# Task
Your job with the data below: print everything from the line that holds "#[export, refine] Instance pipe_sticky" down to the line that holds "(** ** A manual-reset event *)", ends included, exactly, and nothing else.

# Data for processing
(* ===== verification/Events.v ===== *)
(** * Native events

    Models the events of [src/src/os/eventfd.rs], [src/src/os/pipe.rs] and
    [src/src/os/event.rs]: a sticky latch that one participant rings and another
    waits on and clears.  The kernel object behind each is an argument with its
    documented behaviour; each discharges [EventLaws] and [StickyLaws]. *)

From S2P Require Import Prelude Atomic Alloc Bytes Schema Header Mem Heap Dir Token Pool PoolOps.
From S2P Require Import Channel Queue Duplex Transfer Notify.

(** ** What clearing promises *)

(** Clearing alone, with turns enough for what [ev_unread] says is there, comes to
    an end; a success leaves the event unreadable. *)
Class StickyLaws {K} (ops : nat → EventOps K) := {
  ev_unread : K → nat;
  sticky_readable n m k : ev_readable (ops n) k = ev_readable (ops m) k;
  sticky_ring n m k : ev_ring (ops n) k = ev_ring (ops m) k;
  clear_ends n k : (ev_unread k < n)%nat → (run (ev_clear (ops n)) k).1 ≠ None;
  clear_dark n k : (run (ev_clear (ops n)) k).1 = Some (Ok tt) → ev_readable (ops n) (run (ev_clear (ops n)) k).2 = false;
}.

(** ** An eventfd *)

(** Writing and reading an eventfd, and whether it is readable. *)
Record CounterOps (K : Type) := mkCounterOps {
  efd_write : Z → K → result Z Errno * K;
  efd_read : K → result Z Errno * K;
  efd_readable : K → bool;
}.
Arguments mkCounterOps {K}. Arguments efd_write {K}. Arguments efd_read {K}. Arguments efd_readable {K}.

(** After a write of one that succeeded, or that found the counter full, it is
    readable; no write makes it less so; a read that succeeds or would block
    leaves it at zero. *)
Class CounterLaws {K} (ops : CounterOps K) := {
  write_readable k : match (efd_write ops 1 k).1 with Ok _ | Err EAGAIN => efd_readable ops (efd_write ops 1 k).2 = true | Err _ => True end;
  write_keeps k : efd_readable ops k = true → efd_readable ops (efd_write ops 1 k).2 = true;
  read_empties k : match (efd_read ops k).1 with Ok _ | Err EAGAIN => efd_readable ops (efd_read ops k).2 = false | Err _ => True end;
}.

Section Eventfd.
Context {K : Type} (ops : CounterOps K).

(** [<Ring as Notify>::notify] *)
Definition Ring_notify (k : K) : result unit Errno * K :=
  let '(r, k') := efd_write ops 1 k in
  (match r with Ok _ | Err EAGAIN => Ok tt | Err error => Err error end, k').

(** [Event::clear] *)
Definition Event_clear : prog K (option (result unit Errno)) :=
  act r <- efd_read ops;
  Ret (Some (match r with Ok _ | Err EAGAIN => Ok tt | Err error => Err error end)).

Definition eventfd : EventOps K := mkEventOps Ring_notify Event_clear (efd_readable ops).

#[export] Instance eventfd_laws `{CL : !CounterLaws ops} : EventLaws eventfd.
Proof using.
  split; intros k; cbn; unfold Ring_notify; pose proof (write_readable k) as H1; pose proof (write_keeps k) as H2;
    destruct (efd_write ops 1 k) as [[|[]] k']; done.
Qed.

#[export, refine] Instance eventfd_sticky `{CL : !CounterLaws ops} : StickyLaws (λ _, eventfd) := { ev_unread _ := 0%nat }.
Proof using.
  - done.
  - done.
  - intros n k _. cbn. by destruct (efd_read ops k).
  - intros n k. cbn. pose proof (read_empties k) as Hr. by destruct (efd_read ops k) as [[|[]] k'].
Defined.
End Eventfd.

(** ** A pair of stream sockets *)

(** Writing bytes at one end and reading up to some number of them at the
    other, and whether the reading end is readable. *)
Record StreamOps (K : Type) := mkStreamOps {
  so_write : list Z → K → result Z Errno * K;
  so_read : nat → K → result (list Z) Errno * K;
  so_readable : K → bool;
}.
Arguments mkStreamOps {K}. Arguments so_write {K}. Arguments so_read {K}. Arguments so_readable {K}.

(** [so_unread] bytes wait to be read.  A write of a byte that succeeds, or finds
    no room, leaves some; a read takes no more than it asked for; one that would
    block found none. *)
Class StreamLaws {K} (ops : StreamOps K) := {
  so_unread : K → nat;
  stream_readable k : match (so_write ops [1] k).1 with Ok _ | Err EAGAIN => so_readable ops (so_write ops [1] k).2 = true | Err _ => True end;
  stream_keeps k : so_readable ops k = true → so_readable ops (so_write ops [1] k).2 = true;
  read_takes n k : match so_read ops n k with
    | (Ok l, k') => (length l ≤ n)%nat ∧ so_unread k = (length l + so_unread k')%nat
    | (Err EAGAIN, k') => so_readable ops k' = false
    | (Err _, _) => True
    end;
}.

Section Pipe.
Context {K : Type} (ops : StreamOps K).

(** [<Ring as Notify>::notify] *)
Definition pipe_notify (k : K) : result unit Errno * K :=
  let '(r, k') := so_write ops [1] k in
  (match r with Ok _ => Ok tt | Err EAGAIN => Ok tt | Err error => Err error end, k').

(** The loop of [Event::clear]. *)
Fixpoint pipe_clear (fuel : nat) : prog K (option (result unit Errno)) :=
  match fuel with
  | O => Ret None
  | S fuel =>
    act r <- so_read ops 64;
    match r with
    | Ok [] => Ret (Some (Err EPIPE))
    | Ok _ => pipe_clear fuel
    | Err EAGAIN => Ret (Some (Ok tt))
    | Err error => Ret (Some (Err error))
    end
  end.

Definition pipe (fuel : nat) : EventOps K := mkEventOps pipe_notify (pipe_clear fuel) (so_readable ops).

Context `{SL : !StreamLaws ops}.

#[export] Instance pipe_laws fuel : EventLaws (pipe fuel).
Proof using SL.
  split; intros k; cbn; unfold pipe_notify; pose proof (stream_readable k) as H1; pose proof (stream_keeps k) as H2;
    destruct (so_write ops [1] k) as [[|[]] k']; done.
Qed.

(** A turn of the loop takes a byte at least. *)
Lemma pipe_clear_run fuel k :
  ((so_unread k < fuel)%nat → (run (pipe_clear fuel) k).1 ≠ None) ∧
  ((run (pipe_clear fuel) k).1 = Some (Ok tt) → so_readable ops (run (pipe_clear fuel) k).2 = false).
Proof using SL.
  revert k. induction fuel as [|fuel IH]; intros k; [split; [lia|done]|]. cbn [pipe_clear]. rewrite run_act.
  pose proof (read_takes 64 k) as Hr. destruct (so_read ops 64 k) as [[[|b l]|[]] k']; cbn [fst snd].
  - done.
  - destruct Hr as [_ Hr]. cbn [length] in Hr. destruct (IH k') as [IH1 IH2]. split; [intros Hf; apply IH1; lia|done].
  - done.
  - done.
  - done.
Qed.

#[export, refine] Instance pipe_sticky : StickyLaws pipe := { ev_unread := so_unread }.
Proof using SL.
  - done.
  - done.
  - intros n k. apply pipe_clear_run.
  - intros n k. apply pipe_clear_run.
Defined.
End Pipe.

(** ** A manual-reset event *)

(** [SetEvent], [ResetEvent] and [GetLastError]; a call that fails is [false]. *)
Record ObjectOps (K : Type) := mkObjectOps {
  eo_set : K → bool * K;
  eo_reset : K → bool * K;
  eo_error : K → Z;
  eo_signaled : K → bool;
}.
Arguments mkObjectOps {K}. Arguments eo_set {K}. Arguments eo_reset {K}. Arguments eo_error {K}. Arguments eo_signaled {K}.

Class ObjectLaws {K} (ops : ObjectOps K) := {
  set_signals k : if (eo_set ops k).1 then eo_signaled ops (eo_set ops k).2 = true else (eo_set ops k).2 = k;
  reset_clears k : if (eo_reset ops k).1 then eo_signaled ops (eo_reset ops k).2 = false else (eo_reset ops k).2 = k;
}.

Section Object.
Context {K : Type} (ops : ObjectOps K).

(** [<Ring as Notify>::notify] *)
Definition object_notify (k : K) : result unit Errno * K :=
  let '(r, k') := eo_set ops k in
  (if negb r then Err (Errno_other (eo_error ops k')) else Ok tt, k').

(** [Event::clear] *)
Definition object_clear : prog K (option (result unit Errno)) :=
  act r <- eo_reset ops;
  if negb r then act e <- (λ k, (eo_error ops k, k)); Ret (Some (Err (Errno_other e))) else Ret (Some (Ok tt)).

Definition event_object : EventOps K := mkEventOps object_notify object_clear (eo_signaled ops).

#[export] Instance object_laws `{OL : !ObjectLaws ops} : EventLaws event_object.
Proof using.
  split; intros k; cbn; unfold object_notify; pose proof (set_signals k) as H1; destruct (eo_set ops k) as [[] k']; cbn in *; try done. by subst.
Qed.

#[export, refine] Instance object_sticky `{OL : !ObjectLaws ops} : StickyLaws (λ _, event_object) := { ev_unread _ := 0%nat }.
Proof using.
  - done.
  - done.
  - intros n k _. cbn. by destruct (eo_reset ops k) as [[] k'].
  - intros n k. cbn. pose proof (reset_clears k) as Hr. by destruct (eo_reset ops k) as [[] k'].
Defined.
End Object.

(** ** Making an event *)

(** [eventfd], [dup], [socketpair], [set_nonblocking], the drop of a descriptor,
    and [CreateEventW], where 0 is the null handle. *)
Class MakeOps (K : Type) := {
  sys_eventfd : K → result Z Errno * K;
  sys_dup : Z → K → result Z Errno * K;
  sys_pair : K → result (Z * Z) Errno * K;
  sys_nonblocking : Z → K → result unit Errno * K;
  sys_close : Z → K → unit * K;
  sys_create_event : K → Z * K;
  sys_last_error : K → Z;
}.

# Exercise result
#[export, refine] Instance pipe_sticky : StickyLaws pipe := { ev_unread := so_unread }.
Proof using SL.
  - done.
  - done.
  - intros n k. apply pipe_clear_run.
  - intros n k. apply pipe_clear_run.
Defined.
End Pipe.

(** ** A manual-reset event *)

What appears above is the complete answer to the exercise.